● To do: Where the records below reach the line containing "cbn [less_than_or_equal int_Comparable].", start transcribing, and end with the line containing "- destruct (decay_same", exactly and with nothing else added.

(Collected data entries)
(** X10: an open interval over [int] has a member exactly when its bounds
    are at least two apart; with bounds 2 and 3, in the right order, it has
    none. *)
Theorem open_interval_int_nonempty_iff :
  forall o : open_interval Z,
    (exists u : Z, result (bounded_call o u) = true) <->
    (get_lower_bound o + 1 < get_upper_bound o)%Z.
Proof.
  intros o. split.
  - intros [u Hu]. rewrite open_call_le in Hu.
    cbn [less_than_or_equal int_Comparable] in Hu.
    apply andb_true_iff in Hu. destruct Hu as [H1 H2].
    apply negb_true_iff in H1, H2.
    apply Z.leb_gt in H1, H2. lia.
  - intros H. exists (get_lower_bound o + 1)%Z. rewrite open_call_le.
    cbn [less_than_or_equal int_Comparable].
    apply andb_true_iff. split; apply negb_true_iff; apply Z.leb_gt; lia.
Qed.

(** ** When the constructors of [bounded] are accepted *)

Lemma bounded_ctor_built_inv {T : Type} (Tn U1 U2 : ctype) (LI UI : bool)
    (LC UC : BoundConstant T) (lo hi : T) :
  is_built (bounded_ctor Tn LI UI LC UC U1 U2 lo hi)
  = is_dynamic LC && is_dynamic UC && decay_same Tn U1 && decay_same Tn U2.
Proof.
  destruct LC, UC.
  - destruct (decay_same Tn U1) eqn:E1; destruct (decay_same Tn U2) eqn:E2;
      try (rewrite bounded_ctor_dynamic by assumption; reflexivity);
      unfold bounded_ctor; cbn; rewrite E1, ?E2; reflexivity.
  - rewrite bounded_ctor_mixed by (cbn; congruence). reflexivity.
  - rewrite bounded_ctor_mixed by (cbn; congruence). reflexivity.
  - rewrite bounded_ctor_static. reflexivity.
Qed.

● Exercise response:
    cbn [less_than_or_equal int_Comparable].
    apply andb_true_iff. split; apply negb_true_iff; apply Z.leb_gt; lia.
Qed.

(** ** When the constructors of [bounded] are accepted *)

Lemma bounded_ctor_built_inv {T : Type} (Tn U1 U2 : ctype) (LI UI : bool)
    (LC UC : BoundConstant T) (lo hi : T) :
  is_built (bounded_ctor Tn LI UI LC UC U1 U2 lo hi)
  = is_dynamic LC && is_dynamic UC && decay_same Tn U1 && decay_same Tn U2.
Proof.
  destruct LC, UC.
  - destruct (decay_same Tn U1) eqn:E1; destruct (decay_same Tn U2) eqn:E2;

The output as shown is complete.